- Location: Western Australia
- Nearest city: Quairading
- Coordinates: 31°59′21″S 117°29′56″E﻿ / ﻿31.98917°S 117.49889°E
- Area: 241 ha (600 acres)
- Established: 1953
- Governing body: Department of Biodiversity, Conservation and Attractions

= Badjaling Nature Reserve =

Nature reserve in Western Australia

Badjaling Nature Reserve is a nature reserve managed by the Department of Parks and Wildlife, located at Badjaling in the Wheatbelt region of Western Australia. Located east of Quairading, it is a reserve of native bushland, surrounded by land long since cleared for agriculture.

The reserve, established in 1953, has a size of 241 hectare. Apart from Badjaling Nature Reserve, two smaller nature reserves exist nearby, the Badjaling North Nature Reserve (58 hectare, established 1906) and Badjaling West Nature Reserve (56 hectare, established 1966).

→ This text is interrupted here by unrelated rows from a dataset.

(* ===== verification/Monitor.v ===== *)
(** The monitor programs under Linux (shared/linux/monitor.c).

    [monitor_init] reads the parameters of the performance monitor from the
    device tree and maps its registers; the [stats_] functions program its
    counters and print them; the [trace_] functions start and stop the event
    log and copy the trace memory from the trace capture device to a file.
    [exit] ends the program: it is the [Exit] of [outcome].  The file holds
    the definitions, in the order of the source; the C library's [malloc],
    [fgets], [fopen] and [fwrite] are arguments. *)
From S2P Require Import Prelude Device ApmRegs Apm Devtree Parser.
Open Scope Z_scope.

(** * Programs that exit *)

Inductive outcome (A : Type) := Finished (x : A) | Exit (status : Z) (msg : string).
Arguments Finished {A} x.
Arguments Exit {A} status msg.

#[export] Instance outcome_ret : MRet outcome := fun A x => Finished x.
#[export] Instance outcome_bind : MBind outcome := fun A B f m =>
  match m with Finished x => f x | Exit s msg => Exit s msg end.

(** What is given back to the system. *)
Inductive release := Munmap (vaddr len : Z) | Free | Fclose.

(* @src shared/linux/devtree.c 46-49 dev_munmap *)
Definition dev_munmap (st : mapping) (vaddr : Z) : release := Munmap vaddr (page_size st).

(** * Initialization *)

(** The system: the page size, the descriptor of /dev/mem, [mmap]; the tree
    below [DEV_TREE] and the search's uninitialised name buffer. *)
Record system := {
  sysconf_pagesize : Z;
  open_mem : Z;
  mmap : Z -> Z -> option Z;
  dev_tree : node;
  name_buf : list Z
}.

Section Init.
Context (sys : system).

(** [dev_search(DEV_TREE, dev, 1, prop, &x, sizeof x)], where [x] held [old]:
    the value of [x] when one device was found. *)
Definition search (dev prop : string) (old : list Z) : option (list Z) :=
  let '(found, data) := dev_search (name_buf sys) (dev_tree sys) dev 1 prop old in
  if found =? 1 then Some data else None.

Definition map_device (paddr : Z) (st : mapping) : option Z * mapping :=
  dev_mmap (sysconf_pagesize sys) (open_mem sys) (mmap sys) paddr st.

(** One of the lines that read a 32-bit property into a variable that held
    [old]; [what] is the name the message gives it. *)
(* @src shared/linux/monitor.c 106-107 found = dev_search(...); if (found != 1) ... *)
Definition read_param (what : string) (prop : string) (old : Z) : outcome Z :=
  match search "axi_perf_mon" prop (le_bytes 4 old) with
  | None => Exit 1 (cat ["APM "; what; " not found in device tree."; nl])
  | Some data => Finished (le_val data)
  end.

(** [reg] and [mode0] are what the locals hold at the start; [malloc] is the
    new block of parameters with whatever it contains, [None] for NULL.
    Returns the values of [params], [baseaddr] and the variables of
    devtree.c. *)
(* @src shared/linux/monitor.c 54-145 monitor_init *)
Definition monitor_init (reg : list Z) (mode0 : Z) (malloc : option xapm_param) (st : mapping)
    : outcome (xapm_param * Z * mapping) :=
  match search "axi_perf_mon" "reg" reg with
  | None => Exit 1 (cat ["Can't find APM reg space in device tree."; nl])
  | Some reg =>
      let '(base, st) := map_device (le_val (drop 8 reg)) st in
      match base with
      | None => Exit 1 "APM reg mmap failed."
      | Some baseaddr =>
          match malloc with
          | None => Exit 1 (cat ["APM params allocation failed."; nl])
          | Some p =>
              let md := XAPM_MODE_ADVANCED in
              m ← read_param "enable-profile" "xlnx,enable-profile" mode0;
              let md := if truthy m then XAPM_MODE_PROFILE else md in
              m ← read_param "enable-trace" "xlnx,enable-trace" m;
              let md := if truthy m then XAPM_MODE_TRACE else md in
              p_maxslots ← read_param "num-monitor-slots" "xlnx,num-monitor-slots" (maxslots p);
              p_eventcnt ← read_param "enable-event-count" "xlnx,enable-event-count" (eventcnt p);
              p_eventlog ← read_param "enable-event-log" "xlnx,enable-event-log" (eventlog p);
              p_sampledcnt ← read_param "have-sampled-metric-cnt" "xlnx,have-sampled-metric-cnt" (sampledcnt p);
              p_numcounters ← read_param "num-of-counters" "xlnx,num-of-counters" (numcounters p);
              p_metricwidth ← read_param "metric-count-width" "xlnx,metric-count-width" (metricwidth p);
              p_sampledwidth ← read_param "metrics-sample-count-width" "xlnx,metrics-sample-count-width" (sampledwidth p);
              p_globalcntwidth ← read_param "global-count-width" "xlnx,global-count-width" (globalcntwidth p);
              p_scalefactor ← read_param "metric-count-scale" "xlnx,metric-count-scale" (scalefactor p);
              Finished
                ({| mode := md; maxslots := p_maxslots; eventcnt := p_eventcnt; eventlog := p_eventlog;
                    sampledcnt := p_sampledcnt; numcounters := p_numcounters; metricwidth := p_metricwidth;
                    sampledwidth := p_sampledwidth; globalcntwidth := p_globalcntwidth;
                    scalefactor := p_scalefactor; isr := 0; is_32bit_filter := false |}, baseaddr, st)
          end
      end
  end.

(** [params] is NULL before [monitor_init], and [baseaddr] zero. *)
(* @src shared/linux/monitor.c 147-156 monitor_finish *)
Definition monitor_finish (st : mapping) (baseaddr : Z) (params : option xapm_param) : list release :=
  (if baseaddr =? 0 then [] else [dev_munmap st baseaddr]) ++ (if params is Some _ then [Free] else []).
End Init.

(** * Statistics *)

(** How the program was built: a 64-bit machine, accelerators in use, and
    TRACE set to _TALL_. *)
Record build := { LP64 : bool; USE_ACC : bool; TALL : bool }.

(* @src shared/linux/monitor.c 163-167 I2_RNG_HI *)
Definition I2_RNG_HI (b : build) : Z := if LP64 b then 15 else 3.

Section Stats.
Context {D : Type} `{HD : Device D} (b : build) (params : xapm_param) (baseaddr : Z).

(* @src shared/linux/monitor.c 169-191 stats_start *)
Definition stats_start : io D unit :=
  _ ← setmetrics baseaddr 0 0 0;
  _ ← setmetrics baseaddr 0 1 1;
  _ ← setmetrics baseaddr 0 2 2;
  _ ← setmetrics baseaddr 0 3 3;
  _ ← setincrementerrange baseaddr 2 (I2_RNG_HI b) 0;
  _ ← (if USE_ACC b then
         _ ← setmetrics baseaddr 1 0 4;
         _ ← setmetrics baseaddr 1 1 5;
         _ ← setmetrics baseaddr 1 2 6;
         _ ← setmetrics baseaddr 1 3 7;
         setincrementerrange baseaddr 6 7 0
       else mret tt);
  _ ← intrclear baseaddr XAPM_IXR_ALL_MASK;
  _ ← resetmetriccounter baseaddr;
  enablemetricscounter baseaddr.

(* @src shared/linux/monitor.c 193-199 stats_stop *)
Definition stats_stop : io D unit := disablemetricscounter baseaddr.

(** ["%s%u "] of a counter: a star when its overflow bit is set.  The order in
    which C evaluates the arguments of [printf] is open; this is the order of
    the line. *)
(* @src shared/linux/monitor.c 204-204 a counter of stats_print *)
Definition counter_cell (mask counter : Z) : io D string :=
  v ← getmetriccounter baseaddr counter;
  mret (cat [if truthy (Z.land (intrhwgetstatus params) mask) then "*" else ""; fmt_u v; " "]).

(* @src shared/linux/monitor.c 201-224 stats_print *)
Definition stats_print : io D (list string) :=
  c0 ← counter_cell XAPM_IXR_MC0_OVERFLOW_MASK 0;
  c1 ← counter_cell XAPM_IXR_MC1_OVERFLOW_MASK 1;
  c2 ← counter_cell XAPM_IXR_MC2_OVERFLOW_MASK 2;
  c3 ← counter_cell XAPM_IXR_MC3_OVERFLOW_MASK 3;
  i2 ← getincrementer baseaddr 2;
  let cpu := cat ["CPU "; c0; c1; c2; c3; fmt_u i2; nl] in
  let head := cat ["Slot TranW TranR ByteW ByteR StrobeLW"; nl] in
  if USE_ACC b then
    c4 ← counter_cell XAPM_IXR_MC4_OVERFLOW_MASK 4;
    c5 ← counter_cell XAPM_IXR_MC5_OVERFLOW_MASK 5;
    c6 ← counter_cell XAPM_IXR_MC6_OVERFLOW_MASK 6;
    c7 ← counter_cell XAPM_IXR_MC7_OVERFLOW_MASK 7;
    i6 ← getincrementer baseaddr 6;
    mret [head; cpu; cat ["ACC "; c4; c5; c6; c7; fmt_u i6; nl]]
  else mret [head; cpu].

(** * Trace control *)

(* @src shared/linux/monitor.c 233-234 XAPM_FLAG_MIDWR, XAPM_FLAG_MIDRD *)
Definition XAPM_FLAG_MIDWR : Z := 0x00000080.
Definition XAPM_FLAG_MIDRD : Z := 0x00000100.

(* @src shared/linux/monitor.c 238-253 flags of trace_start *)
Definition trace_flags : Z :=
  if TALL b then
    fold_left Z.lor
      [XAPM_FLAG_FIRSTWR; XAPM_FLAG_LASTWR; XAPM_FLAG_RESPONSE; XAPM_FLAG_RDADDR; XAPM_FLAG_FIRSTRD;
       XAPM_FLAG_LASTRD; XAPM_FLAG_MIDWR; XAPM_FLAG_MIDRD; XAPM_FLAG_SWDATA] XAPM_FLAG_WRADDR
  else Z.lor (Z.lor XAPM_FLAG_WRADDR XAPM_FLAG_RDADDR) XAPM_FLAG_SWDATA.

(* @src shared/linux/monitor.c 236-256 trace_start *)
Definition trace_start : io D unit :=
  _ ← starteventlog baseaddr trace_flags;
  setswdatareg baseaddr 0xAAAAAAAA.

(* @src shared/linux/monitor.c 258-264 trace_stop *)
Definition trace_stop : io D unit :=
  _ ← for_range 16 (fun _ => setswdatareg baseaddr 0xDEADBEEF);
  _ ← stopeventlog baseaddr;
  mret tt.

(* @src shared/linux/monitor.c 366-368 trace_event *)
Definition trace_event (e : Z) : io D unit := setswdatareg baseaddr (u32 e).
End Stats.

(** * Trace capture *)

(* @src shared/linux/monitor.c 266-266 BLK_SZ *)
Definition BLK_SZ : Z := 2 ^ 17.

Fixpoint double_until (fuel : nat) (sz limit : Z) : Z :=
  match fuel with
  | O => sz
  | S fuel' => if sz <? limit then double_until fuel' (u32 (Z.shiftl sz 1)) limit else sz
  end.

(** A 32-bit width divided by 8 is below [2^29], so 29 doublings suffice. *)
(* @src shared/linux/monitor.c 293-293 TCD_ENTRY_SZ *)
Definition TCD_ENTRY_SZ (tdata_width : Z) : Z := double_until 29 1 (tdata_width / 8).

(** How a capture ended: the file, the number of bytes it is believed to
    have, the messages and the totals shown on the way. *)
Record captured := { cfile : list Z; tot : Z; errs : list string; progress : list Z }.

Section Capture.
Context {T : Type} `{HT : Device T}.
(** [fwrite buf] appends as many bytes of [buf] to the file as [fwrite_room]
    says, which knows what the file holds. *)
Context (fwrite_room : list Z -> list Z -> nat).

Definition fwrite (file buf : list Z) : Z * list Z :=
  let put := take (fwrite_room file buf) buf in (Z.of_nat (length put), file ++ put).

(** [buf] is what the loop has stored at the start of [buffer]; a store past
    its end is [None].  The flag [tmp] is the union of the words. *)
(* @src shared/linux/monitor.c 331-333 fill entry *)
Fixpoint fill_entry (tcd : Z) (n : nat) (tmp : Z) (buf : list Z) : io T (option (Z * list Z)) :=
  match n with
  | O => mret (Some (tmp, buf))
  | S n' =>
      if BLK_SZ <? Z.of_nat (length buf) + 4 then mret None else
      w ← bus_read tcd;
      fill_entry tcd n' (Z.lor tmp w) (buf ++ le_bytes 4 w)
  end.

(* @src shared/linux/monitor.c 328-335 fill buffer *)
Fixpoint fill_buffer (fuel : nat) (tcd entry : Z) (buf : list Z) (blen : Z) : io T (option (Z * list Z * Z)) :=
  match fuel with
  | O => mret None
  | S fuel' =>
      r ← fill_entry tcd (Z.to_nat (entry / 4)) 0 buf;
      match r with
      | None => mret None
      | Some (tmp, buf) =>
          let blen := u32 (blen + entry) in
          if truthy tmp && (blen <? BLK_SZ) then fill_buffer fuel' tcd entry buf blen
          else mret (Some (tmp, buf, blen))
      end
  end.

(** A block has at most [BLK_SZ / entry] entries. *)
Definition block_fuel (entry : Z) : nat := S (Z.to_nat (BLK_SZ / entry)).

Definition wrote_less (blen fr : Z) : string :=
  cat ["fwrite: bytes requested: "; fmt_u blen; ", actual: "; fmt_u (u32 fr); nl].
Definition memory_exceeded : string := cat [" -- error: trace capture memory exceeded"; nl].

(* @src shared/linux/monitor.c 325-350 grab trace *)
Fixpoint grab_trace (fuel : nat) (tcd entry mem_sz : Z) (buffer : list Z) (c : captured) : io T (option captured) :=
  match fuel with
  | O => mret None
  | S fuel' =>
      r ← fill_buffer (block_fuel entry) tcd entry [] 0;
      match r with
      | None => mret None
      | Some (tmp, stored, blen) =>
          let buffer := stored ++ drop (length stored) buffer in
          let '(fr, file) := fwrite (cfile c) (take (Z.to_nat blen) buffer) in
          if negb (fr =? blen) then
            mret (Some {| cfile := file; tot := tot c; errs := errs c ++ [wrote_less blen fr]; progress := progress c |})
          else
            let tot' := u64 (tot c + blen) in
            let shown := if Z.land tot' (2 ^ 20 - 1) =? 0 then progress c ++ [tot'] else progress c in
            if mem_sz <=? tot' then
              mret (Some {| cfile := file; tot := tot'; errs := errs c ++ [memory_exceeded]; progress := shown |})
            else
              let c := {| cfile := file; tot := tot'; errs := errs c; progress := shown |} in
              if truthy tmp then grab_trace fuel' tcd entry mem_sz buffer c else mret (Some c)
      end
  end.

(** Every block but the last adds [BLK_SZ] to the total. *)
Definition grab_fuel (mem_sz : Z) : nat := S (Z.to_nat (mem_sz / BLK_SZ)).

(** The name of a line [fgets] has read: up to its last newline. *)
(* @src shared/linux/monitor.c 284-284 strrchr(fn, '\n') *)
Fixpoint cut_newline (s : list Z) : list Z :=
  match s with
  | [] => []
  | ch :: s' => if (ch =? 10) && negb (existsb (Z.eqb 10) s') then [] else ch :: cut_newline s'
  end.

(** What the user sees of a capture; [NoCapture] is the early return. *)
Inductive capture_result := NoCapture | Capture (fn : list Z) (c : captured) (rel : list release).

(** [line] is the string [fgets] stores, [None] for NULL; [w0], [m0] and
    [reg] are what the locals hold at the start, [buffer] likewise. [fopen]
    answers whether the file could be created.  [None] is a shift by the
    width of a word or a store outside the buffer. *)
(* @src shared/linux/monitor.c 268-364 trace_capture *)
Definition trace_capture (sys : system) (line : option (list Z)) (fopen : list Z -> bool)
    (w0 m0 : Z) (reg buffer : list Z) (st : mapping) : io T (option (outcome capture_result)) :=
  match line with
  | None => mret (Some (Finished NoCapture))
  | Some fn =>
      if hd 0 fn =? 10 then mret (Some (Finished NoCapture)) else
      let fn := cut_newline fn in
      match search sys "axi_perf_mon" "xlnx,fifo-axis-tdata-width" (le_bytes 4 w0) with
      | None => mret (Some (Exit 1 (cat ["Can't find APM tdata width in device tree."; nl])))
      | Some tdata_width =>
          let entry := TCD_ENTRY_SZ (le_val tdata_width) in
          match search sys "axi_tcd" "xlnx,mem-addr-width" (le_bytes 4 m0) with
          | None => mret (Some (Exit 1 (cat ["Can't find TCD memory size in device tree."; nl])))
          | Some mem_addr_width =>
              if 64 <=? le_val mem_addr_width then mret None else
              let mem_sz := Z.shiftl 1 (le_val mem_addr_width) in
              match search sys "axi_tcd" "reg" reg with
              | None => mret (Some (Exit 1 (cat ["Can't find TCD reg space in device tree."; nl])))
              | Some reg =>
                  let '(tcd, st) := map_device sys (le_val (drop 8 reg)) st in
                  match tcd with
                  | None => mret (Some (Exit 1 "TCD mmap failed"))
                  | Some tcd =>
                      if negb (fopen fn) then mret (Some (Exit 1 "Can't fopen")) else
                      _ ← bus_write tcd 0;
                      r ← grab_trace (grab_fuel mem_sz) tcd entry mem_sz buffer
                            {| cfile := []; tot := 0; errs := []; progress := [] |};
                      mret (c ← r; Some (Finished (Capture fn c [Fclose; dev_munmap st tcd])))
                  end
              end
          end
      end
  end.
End Capture.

Vegetation consists of shrubland (54%), woodland (32%), a complex of halophytes occurring in a saline watercourse (11%), and a small amount of heath (3%). The woodland is mostly composed of low, shrublike trees of Banksia and Xylomelum. A 1980 survey recorded 111 plant species in the reserve, but this did not include the endangered Banksia cuneata (Quairading Banksia), which was discovered there in 1971 but not published until 1981.

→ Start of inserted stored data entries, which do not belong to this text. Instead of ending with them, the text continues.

Lemma records_file rs :
  holds_records c n f w rs ->
  word_bytes (words f 0 (S (length rs) * w)) = trace_bytes c n rs ++ (repeat 0 (Z.to_nat (n / 8)) ++ []).
Proof.
  intros [Hr Hz]. destruct entry_bytes as (_ & _ & ->).
  replace (S (length rs) * w)%nat with (length rs * w + w)%nat by lia.
  rewrite words_app, word_bytes_app, app_nil_r. f_equal; [by apply (words_entries c n f w rs 0)|].
  change (0 + length rs * w)%nat with (length rs * w)%nat. by apply zero_entry_bytes.
Qed.
End EndToEnd.

(** C13: From hardware to text: when the trace memory holds records and then a
    zero entry, all below the size of the memory, the file that the capture
    writes is one the parser turns into the text of exactly these records,
    ended by the all-zero record. *)
Theorem captured_trace_parses {T} `{HT : Device T} room sys fn fopen w0 m0 reg buffer st width mem_width tcd st'
    `{HP : !TcdPort T tcd} t c rs :
  (forall file buf, (length buf <= room file buf)%nat) ->
  capture_setup sys fn fopen w0 m0 reg st width mem_width tcd st' ->
  wf_config c -> TCD_ENTRY_BITS c = Some (8 * TCD_ENTRY_SZ width) ->
  Forall (wf_record c (8 * TCD_ENTRY_SZ width)) rs ->
  holds_records c (8 * TCD_ENTRY_SZ width) (tcd_trace t) (entry_words width) rs ->
  Z.of_nat (S (length rs)) * TCD_ENTRY_SZ width < 2 ^ mem_width ->
  exists cap rel, run (trace_capture room sys (Some fn) fopen w0 m0 reg buffer st) t
    = Some (Finished (Capture (cut_newline fn) cap rel)) /\ errs cap = [] /\
  parse_trace c (8 * TCD_ENTRY_SZ width) (cfile cap)
    = Some (app_output (render_trace c 0 rs) {| out := []; err := [cat ["TRACE END... ZEROES FOUND"; nl]] |}).
Proof.
  intros Hroom Hs Hc Hbits Hrs Hf Hfit.
  destruct (capture_spec room Hroom sys fn fopen w0 m0 reg buffer st width mem_width tcd st' t Hs)
    as (cap & Hrun & Hfile & _ & Herr).
  destruct (entry_geometry width (su_range _ _ _ _ _ _ _ _ _ _ _ Hs)) as (He & Hw & Hper).
  assert (Hwords : forall k, in_word 32 (tcd_trace t k)) by (intros k; rewrite <- tcd_rewind; apply tcd_word_range).
  assert (Hn : 8 * TCD_ENTRY_SZ width = 8 * (4 * Z.of_nat (entry_words width))) by (by rewrite He).
  assert (Hcount : until_zero (tcd_trace t) (entry_words width) (entry_limit width mem_width) 0 = S (length rs)).
  { apply (records_until_zero c _ _ _ Hwords Hn rs _ Hrs Hf).
    assert (H1 : 1 <= 2 ^ mem_width) by (apply (Z.pow_le_mono_r 2 0); [lia|]; apply (su_mem_range _ _ _ _ _ _ _ _ _ _ _ Hs)).
    unfold entry_limit. pose proof (block_limit_spec (2 ^ mem_width) (block_limit (2 ^ mem_width)) H1) as Hb.
    rewrite Nat.leb_refl in Hb. apply Z.leb_le in Hb. rewrite <- Hper in Hb. nia. }
  rewrite Hcount in Hfile, Herr. rewrite (records_file c _ _ _ Hwords Hn rs Hf) in Hfile.
  exists cap, [Fclose; Munmap tcd (page_size st')]. split; [exact Hrun|]. split.
  - rewrite Herr. destruct (Z.leb_spec (2 ^ mem_width) (Z.of_nat (S (length rs) * (4 * entry_words width)))); [lia|done].
  - rewrite Hfile. apply parse_trace_spec; [done..|]. apply end_zeroes.
Qed.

The mammal fauna of the reserve is impoverished. The only native species recorded there are the common dunnart and Gould's wattled bat. The introduced house mouse, black rat, European rabbit and fox have also been recorded. 64 bird species have been recorded, comprising 37 passerines and 27 non-passerines. 5 frogs species are known, and 17 reptiles.